Lui parler de la soirée, lui parler de la soirée, lui parler de la soirée, lui parler de la soirée, lui parler de la soirée, lui parler de la soirée, lui parler de la soirée, lui parler de la soirée, lui parler de la soirée, lui parler de la soirée, lui parler de la soirée.
Je me suis répété ça en boucle, toute la nuit. Et je m'entend encore le penser, c'est un enfer. Je suis insomniaque, mais je n'ai pas eu une minute ou même une seconde de sommeil. Mes yeux étaient grands ouverts, rivés sur le plafond, j'étais concentré sur ma musique en répétant ces mots : Lui parler de la soirée.
En réalité, je suis mitigé. Je n'ai pas envie qu'elle vienne à cette soirée. Pourquoi a-t-elle été invitée ? Je n'arrête pas de me le redemander, encore et encore et je suis certain que si je vais voir Lexie, elle ne me donnera pas la réponse. Ensuite, si j'en parle à Ilona, est-ce qu'elle dira oui ou non ? Je ne vois pas pourquoi elle accepterait.
La voilà qui arrive fièrement et lève les bras pour s'étirer tandis qu'elle part à la cuisine alors que je la regarde du comptoir. Je cesse tout mouvement quand je vois son débardeur dévoilé sa peau. Je regarde ailleurs pendant qu'une faible chaleur grimpe en moi comme la fumée d'une allumette. Trop, gênant bordel.
- Alors ? Demande-t-elle, assise à côté de moi.
- Quoi ? Répliqué-je.
- Tu m'as dérangé cette nuit pour me dire un truc, c'est quoi ?
Ses doigts tapent sur la table, en boucle et sans s'arrêter, tandis qu'elle me toise de son regard matinal alors je déglutis.
- Ah ! Ça ! J'avais oublié...rigolé-je bêtement.
- Je vois ça, répond-elle ennuyée.
- J'ai oublié, bégayé-je aussitôt. Ce n'était rien, je voulais juste t'embêter parce que je m'ennuyais.
Elle soupire.
- Je vois, dit-elle agacé.
Elle s'en va avec son bol. Je crois que j'ai fait un gaffe. Je ne sais pas pourquoi je n'ai pas dit la vérité, mais, d'un côté ça m'arrange. Si je ne lui dis rien alors, elle ne viendra pas. J'aime cette idée alors je souris fièrement puis je finis mes céréales.

~✧~

Je n'ai pas résisté à l'odeur de la boulangerie, encore une fois. J'ai résisté pendant une semaine mais les vitrines, le parfum des petits pains chauds m'ont eût.

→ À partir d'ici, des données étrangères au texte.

Lemma resume_ok fr s (ths : nat → pc) t p : leads fr p → pinv (mkConfig s (<[t := p]> ths)) →
  pinv (mkConfig s (<[t := proj (resume fr p)]> ths)) ∧ mextra s (resume fr p).
Proof.
  intros [Hf|[[b ->]|(Hi & Hl & P & Q & ->)]] Hp.
  - assert (Hnext : ∀ w P Q k hi, work_fits fr w → pinv (mkConfig s (<[t := CheckNext w P Q k hi]> ths)) →
      is_store (of_op fr) = false ∧ is_load (of_op fr) = false ∧ deletes (of_op fr) = false → 
      pinv (mkConfig s (<[t := proj (MNext fr w P Q k hi)]> ths)) ∧ mextra s (MNext fr w P Q k hi)).
    { intros w P Q k hi Hw Hpi Hop. split; [done|]. split; [|done]. by destruct (of_op fr); destruct Hop as (? & ? & ?). }
    destruct p; try done; simpl in Hf.
    + by destruct f.
    + simpl. destruct (of_op fr) eqn:Ho; try done. apply Hnext; [done| |done].
      eapply pinv_again, move_weaken; [exact Hp|]. simpl. by rewrite fn_lookup_insert.
    + simpl. destruct (of_op fr) eqn:Ho; try done. by apply Hnext.
  - split; [|done]. by eapply pinv_drop.
  - simpl. unfold aim, inserting. rewrite (proj2 (Nat.eqb_neq _ _)) by lia. split; [done|]. split; [split; [done|lia]|].
    destruct Hp as [g HI]. pose proof (inv_thread _ _ HI t) as Hti. simpl in Hti. rewrite fn_lookup_insert in Hti. simpl in Hti.
    by destruct (ordered (frame_key fr)).
Qed.

Lemma unwind_ok fr s (ths : nat → pc) t w P Q n pv : inserts (of_op fr) = true → work_fits fr w →
  pinv (mkConfig s (<[t := unlockInt64 w P Q n pv false]> ths)) →
  pinv (mkConfig s (<[t := proj (unwind fr (unlockInt64 w P Q n pv false))]> ths)) ∧
  mextra s (unwind fr (unlockInt64 w P Q n pv false)).
Proof.
  intros Hi Hw. induction n as [|n IH]; simpl.
  - intros Hp. split; [|done]. destruct w as [k lv|k x top]; [|destruct Hw as [Hw _]; by destruct (of_op fr)].
    eapply pinv_again, move_drop; [exact Hp|]. simpl. rewrite fn_lookup_insert. split_and!; [intros ? []|done..].
  - case_decide; [done|]. intros Hp. split; [done|]. split; [done|]. eauto 10.
Qed.

(** After the level is drawn. *)
Lemma leveled_store fr P Q : is_store (of_op fr) = true → leveled fr P Q = MFindStart (set_level fr) P Q.
Proof. unfold leveled. simpl. by destruct (of_op fr). Qed.

Lemma leveled_other fr P Q : is_store (of_op fr) = false →
  leveled fr P Q = if fhl fr <? draw fr then MFindStart (set_level fr) P Q
                   else MRun (set_level fr) (next_layer (WAdd (frame_key fr) (draw fr)) P Q 0 None 0).
Proof. unfold leveled. simpl. change (frame_key (set_level fr)) with (frame_key fr). by destruct (of_op fr). Qed.

Lemma aim_set_level fr : undrawn fr → aim (set_level fr) = draw fr.
Proof. intros (_ & _ & ?). unfold aim. simpl. by rewrite (proj2 (Nat.eqb_neq _ _)) by lia. Qed.

Lemma leveled_ok (cc : config) t fr P Q s : pinv cc → undrawn fr → ordered (frame_key fr) = true →
  draw fr <= highestLevel (shared cc) →
  (is_store (of_op fr) = true → target (threads cc t) = Some (rank (frame_key fr)) ∧ free (threads cc t)) →
  (is_store (of_op fr) = false → threads cc t = LockPred (WAdd (frame_key fr) (fhl fr)) P Q 0 0) →
  pinv (moved cc t (proj (leveled fr P Q))) ∧ mextra s (leveled fr P Q).
Proof.
  intros Hp Hu Hor Hd Hs Hn. pose proof Hu as (Hi & Hl & Hdr).
  assert (Hsearch : target (threads cc t) = Some (rank (frame_key fr)) → free (threads cc t) →
    pinv (moved cc t (proj (MFindStart (set_level fr) P Q))) ∧ mextra s (MFindStart (set_level fr) P Q)).
  { intros Htg Hf. split; [|split; [split; [done|simpl; lia]|done]]. simpl. rewrite aim_set_level by done. by apply move_search; try lia. }
  destruct (is_store (of_op fr)) eqn:Hst; [rewrite leveled_store by done; by apply Hsearch; apply Hs|].
  rewrite leveled_other by done. specialize (Hn eq_refl). destruct (Nat.ltb_spec (fhl fr) (draw fr)).
  - apply Hsearch; rewrite Hn; [done|apply free_lock].
  - split; [simpl; eapply move_lower; [done|done|lia]|]. apply fits_next_layer. split_and!; try done. lia.
Qed.

(** [findNode] is the search of the set. *)
Lemma findNode_search s k lv i x P Q :
  search s (FAdd k lv) i x P Q None =
  match findNode s k i x P Q with
  | None => None
  | Some (Further i x P Q) => Some (FindLoad (FAdd k lv) i x P Q None)
  | Some (Hit n P Q) => Some (AddFound k lv n P Q)
  | Some (Missing P Q) => Some (next_layer (WAdd k lv) P Q 0 None 0)
  end.
Proof.
  unfold search, findNode. destruct (atomicLoadNext s x i) as [[y|]|]; simpl; [|unfold layer_add|done].
  - destruct (nodes s !! y) as [n|]; [|done]. simpl. destruct (lessthan n k); [done|]. unfold layer_add.
    destruct (write P i (Some x)) as [P'|]; [|done]. simpl. destruct (write Q i (Some y)) as [Q'|]; [|done]. simpl.
    destruct (equal n k); [done|]. by destruct i.
  - destruct (write P i (Some x)) as [P'|]; [|done]. simpl. destruct (write Q i None) as [Q'|]; [|done]. by destruct i.
Qed.

Lemma write_first P x P' : write P 0 (Some x) = Some P' → P' 0 = Some x.
Proof. unfold write. simpl. intros [= <-]. apply fn_lookup_insert. Qed.

Lemma findNode_missing s k i x P Q P' Q' : findNode s k i x P Q = Some (Missing P' Q') → P' 0 = Some x.
Proof.
  unfold findNode. destruct (atomicLoadNext s x i) as [[y|]|]; simpl; [|unfold layer_add|done].
  - destruct (nodes s !! y) as [n|]; [|done]. simpl. destruct (lessthan n k); [done|].
    destruct (write P i (Some x)) as [P1|] eqn:Hw; [|done]. simpl. destruct (write Q i (Some y)); [|done]. simpl.
    destruct (equal n k); [done|]. destruct i; [|done]. intros [= <- _]. by eapply write_first.
  - destruct (write P i (Some x)) as [P1|] eqn:Hw; [|done]. simpl. destruct (write Q i None); [|done]. destruct i; [|done].
    intros [= <- _]. by eapply write_first.
Qed.

Lemma next_layer_first (k : K) lv P Q x : 0 < lv → P 0 = Some x →
  next_layer (WAdd k lv) P Q 0 None 0 = LockPred (WAdd k lv) P Q 0 0.
Proof.
  intros Hl Hx. unfold next_layer. simpl. rewrite (proj2 (Nat.ltb_lt _ _)) by done. by rewrite decide_False by congruence.
Qed.

(** ** The steps *)

Section steps.
Context (c : mconfig) (t : nat) (HM : MInv c).
Local Abbreviation m := (mshared c).
Local Abbreviation s := (nodes_part (mshared c)).
Local Abbreviation ths := (threads (projc c)).

Definition goes_well (o : moutcome) : Prop :=
  match o with
  | MGo m' p' => MInv (mkMConfig m' (<[t := p']> (mthreads c)))
  | MBlocked => True
  | MPanics => False
  end.

Lemma go_well m' p' : pinv (mkConfig (nodes_part m') (<[t := proj p']> ths)) →
  length (vals m') = length (nodes (nodes_part m')) → length (nodes s) <= length (nodes (nodes_part m')) →
  highestLevel s <= highestLevel (nodes_part m') → mextra (nodes_part m') p' → goes_well (MGo m' p').
Proof using HM.
  intros Hp Hv Hn Hh He. split; simpl.
  - eapply pinv_ext; [| |exact Hp]; [done|]. intros u. simpl. destruct (decide (u = t)) as [->|Hne]; [by rewrite !fn_lookup_insert|].
    by rewrite !fn_lookup_insert_ne.
  - done.
  - pose proof (mi_high _ HM). lia.
  - intros u. destruct (decide (u = t)) as [->|Hne]; [by rewrite fn_lookup_insert|]. rewrite fn_lookup_insert_ne by done.
    eapply mextra_mono; [exact Hn|]. apply HM.
Qed.

(** A step that leaves the shared state alone. *)
Lemma stay_well p' : pinv (moved (projc c) t (proj p')) → mextra s p' → goes_well (MGo m p').
Proof using HM. intros Hp He. apply go_well; try done. apply HM. Qed.

(** A step of the set. *)
Lemma shared_well fr p k : mthreads c t = MRun fr p ∨ mthreads c t = MUnwind fr p → fits fr p →
  match p with AddNew _ _ _ _ _ => False | _ => True end →
  (∀ s' p', thread_step t s p = Go s' p' → leads fr p' → pinv (mkConfig s' (<[t := p']> ths)) →
    pinv (mkConfig s' (<[t := proj (k p')]> ths)) ∧ mextra s' (k p')) →
  goes_well (shared_step t m k p).
Proof using HM.
  intros Ht Hf Hnew Hk. assert (Hp : proj (mthreads c t) = p) by by destruct Ht as [-> | ->].
  unfold shared_step. destruct (thread_step t s p) as [s' p'| |] eqn:Hgo; [|done|].
  - destruct (leads_step fr t s p s' p' Hf Hgo) as [Hl [Hsz Hh]].
    assert (Hpi : pinv (mkConfig s' (<[t := p']> ths))) by (apply (set_go (projc c) t); [apply HM|simpl; by rewrite Hp]).
    destruct (Hk s' p' eq_refl Hl Hpi) as [Hpi' He]. apply go_well; simpl; try done.
    + rewrite (mi_vals _ HM). by destruct p.
    + by destruct p; rewrite Hsz.
    + by rewrite Hh.
  - apply (pinv_no_panic (projc c) t); [apply HM|]. simpl. by rewrite Hp.
Qed.

Lemma thread_facts p : proj (mthreads c t) = p → ∃ g, Inv g (projc c) ∧ thread_inv g s t p.
Proof using HM.
  intros Hp. destruct (mi_set _ HM) as [g HI]. exists g. split; [done|]. pose proof (inv_thread _ _ HI t) as Hti.
  simpl in Hti. by rewrite Hp in Hti.
Qed.

Lemma extra_at p : mthreads c t = p → mextra s p.
Proof using HM. intros <-. apply HM. Qed.

Lemma step_MStart fr : mthreads c t = MStart fr → goes_well (map_step t m (MStart fr)).
Proof using HM.
  intros Ht. pose proof (extra_at _ Ht) as (Hi & Hl & Hd).
  assert (Hp : proj (mthreads c t) = RandLoad (frame_key fr) 1) by by rewrite Ht.
  cbn [map_step]. destruct (veq (frame_key fr) (frame_key fr)) eqn:Hor; cbn [negb].
  - destruct (is_store (of_op fr)) eqn:Hst.
    + destruct (of_op fr) eqn:Ho; try done. apply stay_well; [|by rewrite <- Ho in *].
      simpl. rewrite Ho. simpl. eapply (move_draw (projc c) t _ 1); [apply HM|exact Hp|done].
    + assert (Hgo : goes_well (MGo m (MFindStart (mkFrame (of_op fr) (draw fr) (flevel fr) (highestLevel s)) nils nils))).
      { apply stay_well; [|by split]. simpl. unfold aim. simpl. rewrite Hl. simpl.
        apply move_search; simpl; rewrite ?Hp; [apply HM|by apply tkey_ordered|split_and!; [intros ? []|done..]|done|].
        pose proof (mi_high _ HM). lia. }
      by destruct (of_op fr).
  - apply stay_well; [|done]. apply move_drop; simpl; rewrite ?Hp; [apply HM|split_and!; [intros ? []|done..]].
Qed.
Lemma step_MRandLoad fr P Q : mthreads c t = MRandLoad fr P Q → goes_well (map_step t m (MRandLoad fr P Q)).
Proof using HM.
  intros Ht. pose proof (extra_at _ Ht) as (Hu & Hor). pose proof Hu as (Hi & Hl & Hd). cbn [map_step].
  assert (Hp : proj (mthreads c t) = proj (MRandLoad fr P Q)) by by rewrite Ht.
  destruct (Nat.leb_spec (draw fr) (highestLevel s)) as [Hle|Hgt].
  - destruct (leveled_ok (projc c) t fr P Q s) as [Hpi He]; try done; [apply HM| | |].
    + intros Hst. simpl. rewrite Hp. simpl. rewrite Hst. split; [by apply tkey_ordered|]. split_and!; [intros ? []|done..].
    + intros Hst. simpl. rewrite Hp. simpl. by rewrite Hst.
    + by apply stay_well.
  - apply stay_well; [|by split_and!]. destruct (is_store (of_op fr)) eqn:Hst; simpl; rewrite Hst.
    + apply (set_go (projc c) t); [apply HM|]. simpl. rewrite Hp. simpl. rewrite Hst. cbn [thread_step].
      unfold ordered in Hor. rewrite Hor. simpl. by rewrite (proj2 (Nat.leb_gt _ _)).
    + eapply pinv_ext; [| |apply HM]; [done|]. intros u. simpl. destruct (decide (u = t)) as [->|]; [|by rewrite fn_lookup_insert_ne].
      rewrite fn_lookup_insert, Hp. simpl. by rewrite Hst.
Qed.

- Salut ! s'exclame Lexi en arrivant face à moi subitement.
Je sursaute aussitôt.
- Tu...
- T'as parlé à la fille pour ma soirée ?
- Ouais, ouais je lui en ai parlé, menti-je en levant les yeux au ciel.
- Tu mens comme tu respires, dit-elle les bras croisés.

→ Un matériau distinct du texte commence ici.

(** A layer of a search is finished. *)
Lemma lower_good fr f i x P Q lf P' Q' lf' p' : mthreads c t = MRun fr (FindLoad f i x P Q lf) → of_op fr = o → finder_fits fr f →
  only_looks f → holds m M0 → (ordered (key f) = true → mk s x = false ∧ i < highestLevel s ∧ seen_to o s f i P' Q' lf') →
  (ordered (key f) = false → lf' = None) → lower f i x P' Q' lf' = Some p' → well_done (MGo m (resume fr p')).
Proof using HM.
  intros Ht Ho Hf Hl H Hs Hu Hp'. destruct (looks_key fr f Hl Hf Ho) as (Hk & Hi & _).
  assert (Hno : i = 0 → match f with FHas _ => True | _ => lf' = None end → well_done (MGo m (resume fr (Returned false)))).
  { intros -> Hlf. eapply nothing_good; [done|simpl; lia|done..|]. intros Hor. rewrite <- Hk in Hor. destruct (Hs Hor) as (_ & _ & Hse).
    apply absent_none; [done|]. destruct f as [| |? [|]]; try done. destruct Hse as [_ Hse]. by rewrite Hlf in Hse. }
  destruct i as [|i]; simpl in Hp'.
  - destruct f as [|k|k [|]]; try done; [injection Hp' as <-; by apply Hno|].
    destruct lf' as [l|]; [|injection Hp' as <-; by apply Hno].
    destruct (ordered k) eqn:Hor; [|by discriminate (Hu Hor)]. destruct (Hs Hor) as (_ & _ & Hse & Hlh & n & Hq & Hn & Hlv).
    simpl in Hp'. rewrite Hq in Hp'. injection Hp' as <-. eapply stay_good; [done..| |left; simpl; lia].
    split_and!; try done. by eapply settled_mono; [..|exact Hse]; lia.
  - injection Hp' as <-. eapply stay_good; [done..| |right; split; [done|apply to_search_down]].
    split_and!; try done. intros Hor. destruct (Hs Hor) as (? & ? & ?). split_and!; try done. lia.
Qed.

Lemma shared_good k p : (∀ s' p', thread_step t s p = Go s' p' → well_done (MGo (mkMap s' (vals m)) (k p'))) → well_done (shared_step t m k p).
Proof using. intros H. unfold shared_step. destruct (thread_step t s p) as [s' p'| |]; [by apply H|done..]. Qed.

Lemma same_map : mkMap s (vals m) = m.
Proof using. by destruct m. Qed.

Lemma solo_FindStart fr f P Q : mthreads c t = MRun fr (FindStart f P Q) → solo o M0 m (MRun fr (FindStart f P Q)) →
  well_done (run_step t m fr (FindStart f P Q)).
Proof using HM.
  intros Ht (Ho & H & Hl). cbn [run_step]. apply shared_good. intros s' p' Hgo. cbn [thread_step] in Hgo. apply goes_Go in Hgo.
  pose proof (mi_high _ HM) as Hh. pose proof absent_top as Hab. destruct (highestLevel s) as [|i] eqn:Hi; [lia|].
  injection Hgo as <- <-. rewrite same_map. eapply stay_good; [done..| |left; simpl; lia]. destruct (mi_set _ HM) as [g HI].
  split_and!; try done. intros _. split; [apply (inv_shared _ _ HI)|]. rewrite Hi. split; [lia|].
  destruct f as [| |? [|]]; try done. split; [|done]. intros j Hj. rewrite Hi in Hj. lia.
Qed.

- Ok, soupiré-je. Je ne lui ai rien dit. Et alors ? Débrouille-toi, ce n'est pas à moi de le faire.
Je la contourne, seulement, elle me poursuit.

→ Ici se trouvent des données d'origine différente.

(** ** The map types *)

Definition ByteMap_nodes (V : Type) : mnodes_of Z V := mnodes_at ascending V.
Definition ByteMap_stores (V : Type) : mstores_of Z V := mstores_at ascending V.
Definition ByteMap_loads (V : Type) : mloads_of Z V := mloads_at ascending V.
Definition ByteMap_others (V : Type) : mothers_of Z V := mothers_at ascending V.
Definition ByteMapDesc_nodes (V : Type) : mnodes_of Z V := mnodes_at descending V.
Definition ByteMapDesc_stores (V : Type) : mstores_of Z V := mstores_at descending V.
Definition ByteMapDesc_loads (V : Type) : mloads_of Z V := mloads_at descending V.
Definition ByteMapDesc_others (V : Type) : mothers_of Z V := mothers_at descending V.
Definition Float32Map_nodes (V : Type) : mnodes_of float32 V := mnodes_at floats V.
Definition Float32Map_stores (V : Type) : mstores_of float32 V := mstores_at floats V.
Definition Float32Map_loads (V : Type) : mloads_of float32 V := mloads_at floats V.
Definition Float32Map_others (V : Type) : mothers_of float32 V := mothers_at floats V.
Definition Float32MapDesc_nodes (V : Type) : mnodes_of float32 V := mnodes_at floats_desc V.
Definition Float32MapDesc_stores (V : Type) : mstores_of float32 V := mstores_at floats_desc V.
Definition Float32MapDesc_loads (V : Type) : mloads_of float32 V := mloads_at floats_desc V.
Definition Float32MapDesc_others (V : Type) : mothers_of float32 V := mothers_at floats_desc V.
Definition Float64Map_nodes (V : Type) : mnodes_of float64 V := mnodes_at floats V.
Definition Float64Map_stores (V : Type) : mstores_of float64 V := mstores_at floats V.
Definition Float64Map_loads (V : Type) : mloads_of float64 V := mloads_at floats V.
Definition Float64Map_others (V : Type) : mothers_of float64 V := mothers_at floats V.
Definition Float64MapDesc_nodes (V : Type) : mnodes_of float64 V := mnodes_at floats_desc V.
Definition Float64MapDesc_stores (V : Type) : mstores_of float64 V := mstores_at floats_desc V.
Definition Float64MapDesc_loads (V : Type) : mloads_of float64 V := mloads_at floats_desc V.
Definition Float64MapDesc_others (V : Type) : mothers_of float64 V := mothers_at floats_desc V.
Definition IntMap_nodes (V : Type) : mnodes_of Z V := mnodes_at ascending V.
Definition IntMap_stores (V : Type) : mstores_of Z V := mstores_at ascending V.
Definition IntMap_loads (V : Type) : mloads_of Z V := mloads_at ascending V.
Definition IntMap_others (V : Type) : mothers_of Z V := mothers_at ascending V.
Definition IntMapDesc_nodes (V : Type) : mnodes_of Z V := mnodes_at descending V.
Definition IntMapDesc_stores (V : Type) : mstores_of Z V := mstores_at descending V.
Definition IntMapDesc_loads (V : Type) : mloads_of Z V := mloads_at descending V.
Definition IntMapDesc_others (V : Type) : mothers_of Z V := mothers_at descending V.
Definition Int8Map_nodes (V : Type) : mnodes_of Z V := mnodes_at ascending V.
Definition Int8Map_stores (V : Type) : mstores_of Z V := mstores_at ascending V.
Definition Int8Map_loads (V : Type) : mloads_of Z V := mloads_at ascending V.
Definition Int8Map_others (V : Type) : mothers_of Z V := mothers_at ascending V.
Definition Int8MapDesc_nodes (V : Type) : mnodes_of Z V := mnodes_at descending V.
Definition Int8MapDesc_stores (V : Type) : mstores_of Z V := mstores_at descending V.
Definition Int8MapDesc_loads (V : Type) : mloads_of Z V := mloads_at descending V.
Definition Int8MapDesc_others (V : Type) : mothers_of Z V := mothers_at descending V.
Definition Int16Map_nodes (V : Type) : mnodes_of Z V := mnodes_at ascending V.
Definition Int16Map_stores (V : Type) : mstores_of Z V := mstores_at ascending V.
Definition Int16Map_loads (V : Type) : mloads_of Z V := mloads_at ascending V.
Definition Int16Map_others (V : Type) : mothers_of Z V := mothers_at ascending V.
Definition Int16MapDesc_nodes (V : Type) : mnodes_of Z V := mnodes_at descending V.
Definition Int16MapDesc_stores (V : Type) : mstores_of Z V := mstores_at descending V.
Definition Int16MapDesc_loads (V : Type) : mloads_of Z V := mloads_at descending V.
Definition Int16MapDesc_others (V : Type) : mothers_of Z V := mothers_at descending V.
Definition Int32Map_nodes (V : Type) : mnodes_of Z V := mnodes_at ascending V.
Definition Int32Map_stores (V : Type) : mstores_of Z V := mstores_at ascending V.
Definition Int32Map_loads (V : Type) : mloads_of Z V := mloads_at ascending V.
Definition Int32Map_others (V : Type) : mothers_of Z V := mothers_at ascending V.
Definition Int32MapDesc_nodes (V : Type) : mnodes_of Z V := mnodes_at descending V.
Definition Int32MapDesc_stores (V : Type) : mstores_of Z V := mstores_at descending V.
Definition Int32MapDesc_loads (V : Type) : mloads_of Z V := mloads_at descending V.
Definition Int32MapDesc_others (V : Type) : mothers_of Z V := mothers_at descending V.
Definition RuneMap_nodes (V : Type) : mnodes_of Z V := mnodes_at ascending V.
Definition RuneMap_stores (V : Type) : mstores_of Z V := mstores_at ascending V.
Definition RuneMap_loads (V : Type) : mloads_of Z V := mloads_at ascending V.
Definition RuneMap_others (V : Type) : mothers_of Z V := mothers_at ascending V.
Definition RuneMapDesc_nodes (V : Type) : mnodes_of Z V := mnodes_at descending V.
Definition RuneMapDesc_stores (V : Type) : mstores_of Z V := mstores_at descending V.
Definition RuneMapDesc_loads (V : Type) : mloads_of Z V := mloads_at descending V.
Definition RuneMapDesc_others (V : Type) : mothers_of Z V := mothers_at descending V.
Definition UintMap_nodes (V : Type) : mnodes_of Z V := mnodes_at ascending V.
Definition UintMap_stores (V : Type) : mstores_of Z V := mstores_at ascending V.
Definition UintMap_loads (V : Type) : mloads_of Z V := mloads_at ascending V.
Definition UintMap_others (V : Type) : mothers_of Z V := mothers_at ascending V.
Definition UintMapDesc_nodes (V : Type) : mnodes_of Z V := mnodes_at descending V.
Definition UintMapDesc_stores (V : Type) : mstores_of Z V := mstores_at descending V.
Definition UintMapDesc_loads (V : Type) : mloads_of Z V := mloads_at descending V.
Definition UintMapDesc_others (V : Type) : mothers_of Z V := mothers_at descending V.
Definition Uint8Map_nodes (V : Type) : mnodes_of Z V := mnodes_at ascending V.
Definition Uint8Map_stores (V : Type) : mstores_of Z V := mstores_at ascending V.
Definition Uint8Map_loads (V : Type) : mloads_of Z V := mloads_at ascending V.
Definition Uint8Map_others (V : Type) : mothers_of Z V := mothers_at ascending V.
Definition Uint8MapDesc_nodes (V : Type) : mnodes_of Z V := mnodes_at descending V.
Definition Uint8MapDesc_stores (V : Type) : mstores_of Z V := mstores_at descending V.
Definition Uint8MapDesc_loads (V : Type) : mloads_of Z V := mloads_at descending V.
Definition Uint8MapDesc_others (V : Type) : mothers_of Z V := mothers_at descending V.
Definition Uint16Map_nodes (V : Type) : mnodes_of Z V := mnodes_at ascending V.
Definition Uint16Map_stores (V : Type) : mstores_of Z V := mstores_at ascending V.
Definition Uint16Map_loads (V : Type) : mloads_of Z V := mloads_at ascending V.
Definition Uint16Map_others (V : Type) : mothers_of Z V := mothers_at ascending V.
Definition Uint16MapDesc_nodes (V : Type) : mnodes_of Z V := mnodes_at descending V.
Definition Uint16MapDesc_stores (V : Type) : mstores_of Z V := mstores_at descending V.
Definition Uint16MapDesc_loads (V : Type) : mloads_of Z V := mloads_at descending V.
Definition Uint16MapDesc_others (V : Type) : mothers_of Z V := mothers_at descending V.
Definition Uint32Map_nodes (V : Type) : mnodes_of Z V := mnodes_at ascending V.
Definition Uint32Map_stores (V : Type) : mstores_of Z V := mstores_at ascending V.
Definition Uint32Map_loads (V : Type) : mloads_of Z V := mloads_at ascending V.
Definition Uint32Map_others (V : Type) : mothers_of Z V := mothers_at ascending V.
Definition Uint32MapDesc_nodes (V : Type) : mnodes_of Z V := mnodes_at descending V.
Definition Uint32MapDesc_stores (V : Type) : mstores_of Z V := mstores_at descending V.
Definition Uint32MapDesc_loads (V : Type) : mloads_of Z V := mloads_at descending V.
Definition Uint32MapDesc_others (V : Type) : mothers_of Z V := mothers_at descending V.
Definition Uint64Map_nodes (V : Type) : mnodes_of Z V := mnodes_at ascending V.
Definition Uint64Map_stores (V : Type) : mstores_of Z V := mstores_at ascending V.
Definition Uint64Map_loads (V : Type) : mloads_of Z V := mloads_at ascending V.
Definition Uint64Map_others (V : Type) : mothers_of Z V := mothers_at ascending V.
Definition Uint64MapDesc_nodes (V : Type) : mnodes_of Z V := mnodes_at descending V.
Definition Uint64MapDesc_stores (V : Type) : mstores_of Z V := mstores_at descending V.
Definition Uint64MapDesc_loads (V : Type) : mloads_of Z V := mloads_at descending V.
Definition Uint64MapDesc_others (V : Type) : mothers_of Z V := mothers_at descending V.
Definition UintptrMap_nodes (V : Type) : mnodes_of Z V := mnodes_at ascending V.
Definition UintptrMap_stores (V : Type) : mstores_of Z V := mstores_at ascending V.
Definition UintptrMap_loads (V : Type) : mloads_of Z V := mloads_at ascending V.
Definition UintptrMap_others (V : Type) : mothers_of Z V := mothers_at ascending V.
Definition UintptrMapDesc_nodes (V : Type) : mnodes_of Z V := mnodes_at descending V.
Definition UintptrMapDesc_stores (V : Type) : mstores_of Z V := mstores_at descending V.
Definition UintptrMapDesc_loads (V : Type) : mloads_of Z V := mloads_at descending V.
Definition UintptrMapDesc_others (V : Type) : mothers_of Z V := mothers_at descending V.
Definition StringMap_nodes (big : bool) (V : Type) : mnodes_of bytes V := mnodes_at (hashed big) V.
Definition StringMap_stores (big : bool) (V : Type) : mstores_of bytes V := mstores_at (hashed big) V.
Definition StringMap_loads (big : bool) (V : Type) : mloads_of bytes V := mloads_at (hashed big) V.
Definition StringMap_others (big : bool) (V : Type) : mothers_of bytes V := mothers_at (hashed big) V.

- Oh aller.... Je suis curieuse de la rencontrer et surtout de savoir ce qui te séduit chez elle, insiste-t-elle avec une voix mielleuse.
Elle me fatigue.
- Elle n'est personne.
J'ai beau marché loin d'elle, elle me suit tout de même mais elle glousse et ça m'agace. C'est comme un long grincement de vrai que une ardoise, celui qui te fait saigner des oreilles. Je m'assoie, exténué. Et merde. L'ombre de Matthias s'assoit à côté, comme à son habitude. Je viens de penser à la dernière fois où l'on s'est parlé. Je ne sais pas ce qui m'a pris quand j'y pense. Je ne sais pas pourquoi je me suis énervé. Ce froid me saoule. Il est impassible, imperturbable, il ne me calcule même pas.
- Hé, murmuré-je.
Silence. Il m'ignore totalement.
- Je suis désolé pour la dernière fois, je ne sais pas ce qui m'a pris. Je n'aurai pas dû... m'énerver. C'était stupide, déclaré-je.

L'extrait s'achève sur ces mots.